Jour 2: Paris (première partie)
Mon sommeil à l’hôtel ne fut pas très long. En effet, nous devions nous réveiller très tôt pour prendre l’autobus réservé à notre escient par l’OFQJ. Celui-ci aura en même temps deux fonctions. La première étant de nous faire visiter Paris, puis, dans un second temps, nous reconduire dans l’une des gares de la capitale française pour entamer la diaspora québécoise en sol européen.
En déjeunant (dire en France petit-déjeuner) avec mes compatriotes, je remarque par nos discussions, avoir été le seul à s’être aventuré la veille au-delà du 13e arrondissement (vive le roller!). De mon côté, je n’ai toujours pas reçu de courriel de David et Florence. Pour David, je ne m’en fais pas trop, car il m’attend officiellement pour cette journée. Pour Florence, j’aurais préféré la rencontrer à ma première journée, l’idée étant d’avoir le maximum de temps ensemble à notre disposition. Cependant, à ce moment, cela fait déjà cinq jours qu’elle est en France… et rien ne manifeste qu’elle considère notre rencontre comme une priorité. Alors, j’oriente mon agenda sur le rendez-vous qu’elle m’a donné antérieurement dans l’éventualité que nous n’arriverons pas à reprendre contact en France, soit à 15 h devant la basilique Notre-Dame. Le plan est donc de déposer mes valises au logement avant ma rencontre avec Florence. Ici, même si je ne m’attends a rien de particulier, je dois quand même avouer attendre ce moment depuis une éternité… et d’ailleurs, il est vrai, j’ai fait le nécessaire pour faire coïncider le début de mon stage avec le transit de Florence en France. En effet, cette dernière est une grande voyageuse, et revenait elle-même d’un stage de quatre mois au Burkina Faso. Paris sera donc le point de jonction de nos deux itinéraires… et l’espace-temps que j’ai choisi pour faire le point sur notre indéfinissable relation.

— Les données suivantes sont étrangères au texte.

Lemma size_on_board (s : gset Z) :
  set_Forall (fun sq => 0 <= sq < 64) s -> (size s <= 64)%nat.
Proof.
  intros H.
  assert (Hsub : s ⊆ list_to_set squares).
  { intros x Hx. apply elem_of_list_to_set, list_elem_of_In.
    apply TextFacts.in_squares, H, Hx. }
  apply subseteq_size in Hsub.
  assert (Hn : size (list_to_set (C:=gset Z) squares) = 64%nat)
    by (vm_compute; reflexivity).
  lia.
Qed.

Lemma evaluate_bounded p : on_board p -> - 10 ^ 4 < evaluate p < 10 ^ 4.
Proof.
  intros Hp. unfold evaluate. cbv zeta.
  assert (Hw : set_Forall (fun sq => 0 <= sq < 64) (white p))
    by (intros x Hx; apply Hp; set_solver).
  assert (Hb : set_Forall (fun sq => 0 <= sq < 64) (black p))
    by (intros x Hx; apply Hp; set_solver).
  pose proof (size_on_board _ Hw). pose proof (size_on_board _ Hb).
  pose proof (sum_over_bounds (fun sq => Z.shiftr sq 3 + 1) 1 8 (white p)) as Sw.
  pose proof (sum_over_bounds (fun sq => 9 - (Z.shiftr sq 3 + 1)) 1 8 (black p)) as Sb.
  assert (Hr : forall x, 0 <= x < 64 -> 1 <= Z.shiftr x 3 + 1 <= 8).
  { intros x Hx. rewrite Z.shiftr_div_pow2 by lia.
    change (2 ^ 3) with 8. Z.to_euclidean_division_equations. lia. }
  specialize (Sw ltac:(intros x Hx; apply Hr, Hw, Hx)).
  specialize (Sb ltac:(intros x Hx; pose proof (Hr x (Hb x Hx)); lia)).
  change (10 ^ 4) with 10000. lia.
Qed.
Lemma Join_underscore_inj l1 l2 :
  Forall plainName l1 -> Forall plainName l2 ->
  Join l1 "_" = Join l2 "_" -> l1 = l2.
Proof.
  intros H1. revert l2. induction H1 as [|x xs [Hx Hfx] Hxs IH]; intros l2 H2 Heq.
  - destruct H2 as [|y ys [Hy _] _]; [done|]. rewrite Join_cons in Heq.
    destruct y; [done|]. simpl in Heq. discriminate Heq.
  - destruct H2 as [|y ys [Hy Hfy] Hys].
    { rewrite Join_cons in Heq. destruct x; [done|]. simpl in Heq. discriminate Heq. }
    rewrite !Join_cons in Heq.
    apply underscore_split in Heq; [|done|done|by destruct xs|by destruct ys].
    destruct Heq as [-> Htail]. f_equal.
    destruct xs as [|x' xs], ys as [|y' ys]; try done.
    apply (inj (String.app "_")) in Htail. by apply IH.
Qed.

Lemma validColumn_cases c :
  validColumn c -> plainName c /\ clean c = c /\ hasColumn policyColumns c = true.
Proof.
  unfold validColumn, selectColumns. intros Hc.
  repeat (apply elem_of_cons in Hc as [->|Hc]; [by repeat split|]).
  by apply elem_of_nil in Hc.
Qed.

(** X10: the name of a secondary index determines its columns, as long as
    the column names are not empty and have no underscore in them, which
    holds of the valid columns [ptype], [v0] .. [v5]: two requests on the
    same table get the same index name only if they list the same columns
    in the same order.  So no request is skipped as already existing
    because of a different request.  With underscores this fails: the
    columns [a_b] and [a; b] give one name. *)
Theorem index_names_distinct (t : string) (cols1 cols2 : list string) :
  (Forall plainName cols1 -> Forall plainName cols2 ->
   indexName t cols1 = indexName t cols2 -> cols1 = cols2) /\
  (Forall validColumn cols1 -> Forall plainName cols1) /\
  indexName t ["a_b"] = indexName t ["a"; "b"].
Proof.
  split; [|split].
  - intros H1 H2 Heq. unfold indexName in Heq.
    apply (inj (String.app "idx_")), (inj (String.app t)), (inj (String.app "_")) in Heq.
    by apply Join_underscore_inj.
  - intros Hvalid. eapply Forall_impl; [exact Hvalid|].
    intros c Hc. by apply validColumn_cases.
  - reflexivity.
Qed.

(** ** A construction that succeeds *)




















(** ** The secondary indexes on the reference server *)








(** ** The two revisions *)

Lemma upgrade_options l a :
  wantsPool l = false ->
  upgrade (Earlier.applyOptions (earlierOptions l) a)
    = applyOptions (map optionOf l) (upgrade a).
Proof.
  unfold Earlier.applyOptions, applyOptions.
  revert a. induction l as [|x l IH]; intros a Hpool; [done|].
  destruct x as [name|name|columns|]; simpl in Hpool; [| | |done].
  all: cbn [earlierOptions omap list_omap map foldl]; fold (earlierOptions l);
    rewrite IH by done; f_equal.
  by destruct columns.
Qed.

Section Revisions.
Context {W : Type} `{!Driver W}.

Lemma createIndex_upgrade a ctx columns (s : Sys W) :
  Earlier.createIndex a ctx columns s = createIndex (upgrade a) ctx columns s.
Proof.
  unfold Earlier.createIndex, createIndex. cbn [db upgrade tableName].
  by destruct (Earlier.conn a).
Qed.

Lemma createIndexes_upgrade a ctx l (s : Sys W) :
  Earlier.createIndexes a ctx l s = createIndexes (upgrade a) ctx l s.
Proof.
  revert s. induction l as [|columns l IH]; intros s; [done|].
  cbn [Earlier.createIndexes createIndexes]. unfold bind.
  rewrite createIndex_upgrade.
  destruct (createIndex (upgrade a) ctx columns s) as [[[e|]|msg] s1];
    solve [done | apply IH].
Qed.

Lemma createTable_upgrade a (s : Sys W) :
  Earlier.createTable a s = createTable (upgrade a) s.
Proof.
  unfold Earlier.createTable, createTable. cbn [db upgrade tableName indexes].
  destruct (Earlier.conn a) as [c|]; [|done].
  unfold bind.
  destruct (exec (DBConn c) Background _ s) as [[e|] s1]; [done|].
  destruct (exec (DBConn c) Background _ s1) as [[e|] s2]; [done|].
  apply createIndexes_upgrade.
Qed.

Nous débutons donc notre visite guidée de la Ville-Lumière aux alentours de 9 h. Successivement, nous passons ainsi devant des endroits qui font de Paris ce joyau de l’humanité. L’effet est particulier : je n’ai pas vraiment dormi, je ressens même encore l’effet de l’alcool ingurgité la veille dans mon organisme… et il y a des bâtiments de la trempe de l’Arc de Triomphe et du Palais du Louvre qui défile à qui mieux mieux sous mes yeux. Tout cela semble irréel, j’ai vraiment l’impression d’être assis dans un cinéma en train de regarder un documentaire sur Paris. La belle Marianne à mes côtés est tout excitée par ce cortège de monuments historiques, et se précipite d’un bord à l’autre du bus pour photographier ce qu’elle peut. Il est vrai qu’elle quitte Paris dans deux heures pour aller étudier huit mois à Lyon. Moi, j’ai quand même quatre mois devant mois pour me taper une visite de la ville en profondeur
Et soudainement, en haut des toits dans le ciel, nous apparaît le sommet de la tour Eiffel. Un drôle de silence s’empare de l’autobus ; assurément, cette imposante charpente métallique à quelque chose de fascinant. Toutefois, je ressens comme un profond vide. Il faut dire, en effet, que pour moi, cette construction représente beaucoup. En effet, au début de l’année à Montréal, j’ai accroché dans ma chambre un cadre laminé de la tour Eiffel devant mon bureau. L’idée était, bien sûr, de me motiver à ramer vers l’objectif de mon projet de stage, mais quelque part aussi, il y avait une certaine mystique promesse d’un grand rendez-vous. Vous comprendrez… j’associais allègrement ici la tour Eiffel à ma prochaine rencontre avec Florence.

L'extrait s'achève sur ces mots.